Last night Walidah Imarisha won the Oregon Book Award creative nonfiction award for her book Angels with Dirty Faces.
This is her acceptance speech:
Thank you very much for this award.
Angels with Dirty Faces tells the story of three people: Jimmy Mac, my adopted brother Kakamia, and myself. I am here tonight, obviously, dressed up with all of you, accepting this award. Unfortunately, Jimmy Mac died in prison, far from his family. And Kakamia currently sits in a prison cell, with only the bunk and the bars he has known for 27 years. Since he was 16 years old.

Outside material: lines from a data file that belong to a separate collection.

Record upload_ok (n : nat) (s : uspTransferSession) : Prop := {
  uo_id : sID s = id;
  uo_ids : u64_ok (sID s) ∧ u64_ok (sRequestID s);
  uo_method : sMethod s = USPAgentMethodUpload;
  uo_peer : EqualFold (sPeer s) peer = true;
  uo_next : sNextSequence s = Z.of_nat n + 1;
  uo_n : (n ≤ length chunks)%nat;
  uo_file : sFile s = true;
  uo_err : wErr (default (MkWriter [] false) (sWriter s)) = false;
  uo_buf : (length (wBuf (default (MkWriter [] false) (sWriter s))) ≤ bufferSize)%nat;
  uo_content : sContent s ++ wBuf (default (MkWriter [] false) (sWriter s)) = written n;
  uo_transferred : sTransferred s = Z.of_nat (length (written n)) }.
Definition serves (n : nat) (t : Transfers) : Prop := id ∈ tStreams t ∧ ∃ s, tSessions t !! id = Some s ∧ upload_ok n s.

Hypothesis few : Z.of_nat (length chunks) + 1 < 2 ^ 32.
Hypothesis fits : (length (concat chunks) ≤ room)%nat.
Hypothesis small : Z.of_nat room < 2 ^ 63.

Lemma written_le n : (length (written n) ≤ length (concat chunks))%nat.
Proof.
  unfold written. rewrite <- (take_drop n chunks) at 2. rewrite concat_app, length_app. lia.
Qed.
Lemma written_S n c : chunks !! n = Some c → written (S n) = written n ++ c.
Proof. intros H. unfold written. rewrite (take_S_r _ _ _ H), concat_app. cbn. by rewrite app_nil_r. Qed.

(** An answer that acknowledges no more than [n] chunks. *)
Definition good_ack (n : nat) (g : USPTransferStreamFrame) : Prop :=
  stream_ok g ∧ sfSessionID g = id ∧ (sfPhase g = USPTransferStreamAck ∨ sfPhase g = USPTransferStreamComplete) ∧ 0 ≤ sfAckSequence g ≤ Z.of_nat n.
Lemma answer_good n s phase ack total fin m : sID s = id → u64_ok (sID s) ∧ u64_ok (sRequestID s) → sMethod s = USPAgentMethodUpload → 0 ≤ ack ≤ Z.of_nat n → (n ≤ length chunks)%nat →
  phase = USPTransferStreamAck ∨ phase = USPTransferStreamComplete → good_ack n (stream_frame s phase ack total fin m).
Proof.
  intros Hi [H1 H2] Hm Ha Hn Hp. split_and!; [|done|done|apply Ha|apply Ha].
  split_and!; cbn [stream_frame sfSessionID sfRequestID sfMethod sfPhase sfSequence sfAckSequence sfOffset sfTotalSize sfPath sfFilename sfContentType sfData];
    first [done|lia|apply u64_ok_wrap|by rewrite Hm|by destruct Hp as [-> | ->]|by repeat constructor].
Qed.
Lemma ack_good n s ack fin : sID s = id → u64_ok (sID s) ∧ u64_ok (sRequestID s) → sMethod s = USPAgentMethodUpload → 0 ≤ ack ≤ Z.of_nat n ∧ (n ≤ length chunks)%nat →
  good_ack n (ack_frame s ack fin).
Proof. intros Hi Hu Hm [Ha Hn]. apply answer_good; try done. by left. Qed.

Lemma ok_open n s : upload_ok n s → open_for s (written n).
Proof. intros []. by split_and!. Qed.
Lemma chunk_accepted n s f t : upload_ok n s → honest f → sfPhase f = USPTransferStreamChunk → chunk_expected s f = true →
  let t' := (chunk_accept fails room s f t).1 in
  ∃ s' g, tSessions t' = <[id := s']> (tSessions t) ∧ tStreams t' = tStreams t ∧ tRemoved t' = tRemoved t ∧ upload_ok (S n) s' ∧
    tSent t' = tSent t ++ encoding g ∧ good_ack (S n) g ∧ sfAckSequence g = Z.of_nat (S n).
Proof.
  intros Hok [_ Hh] Hp He%Z.eqb_eq. destruct (Hh Hp) as (i & Hi & Hseq). pose proof (uo_next _ _ Hok) as Hx. rewrite Hx in He.
  assert (i = n) as -> by lia. pose proof (lookup_lt_Some _ _ _ Hi) as Hlt. pose proof (written_le (S n)) as Hw. pose proof (written_S n _ Hi) as HS.
  assert (Hsum : (length (written n) + length (sfData f) = length (written (S n)))%nat) by (by rewrite HS, length_app).
  destruct (chunk_accept_spec fails room s f t _ (ok_open n s Hok)) as (s' & H1 & H2 & H3 & H4 & (Hf & Her & Hb & Hd) & H5 & H6 & H7 & H8 & H9 & H10); [lia|].
  destruct Hok as [O1 O0 O2 O3 O4 O5 O6 O7 O8 O9 O10]. rewrite O1 in H1.
  eexists s', _. split_and!; [exact H1|exact H2|exact H3| |exact H4|apply ack_good; [congruence|by rewrite H7, H10|congruence|lia]|cbn; lia].
  split; try done; [congruence|by rewrite H7, H10|congruence|congruence|rewrite H5, O4, wrap_small; lia|by rewrite HS|].
  rewrite H6, O10, swrap_small by lia. lia.
Qed.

And tomorrow morning at 8:30 am, he will go before a parole board, and these people will decide whether or not this brilliant talented sweet hilarious human being gets to walk through those gates, or if he will spend years more entombed. Buried alive.
But then I think of the protest sign I have seen at rallies around the world: “They tried to bury us. They didn’t know we were seeds.”
This book exists only because of the resilience and determination of those behind prison walls, of those rebellious seeds who survived in the most hostile of soil and against all odds, took root. And like sunflowers, they always turn their faces towards the sun, towards the light of hope.
So I appreciate and am honored by this award, and I know it’s not really mine -- because this book would not exist, I would not exist as I am, this struggle for justice would not exist as it is, without prisoners. Without those who breathe light brighter than a thousand suns from the midnight of their prison cells.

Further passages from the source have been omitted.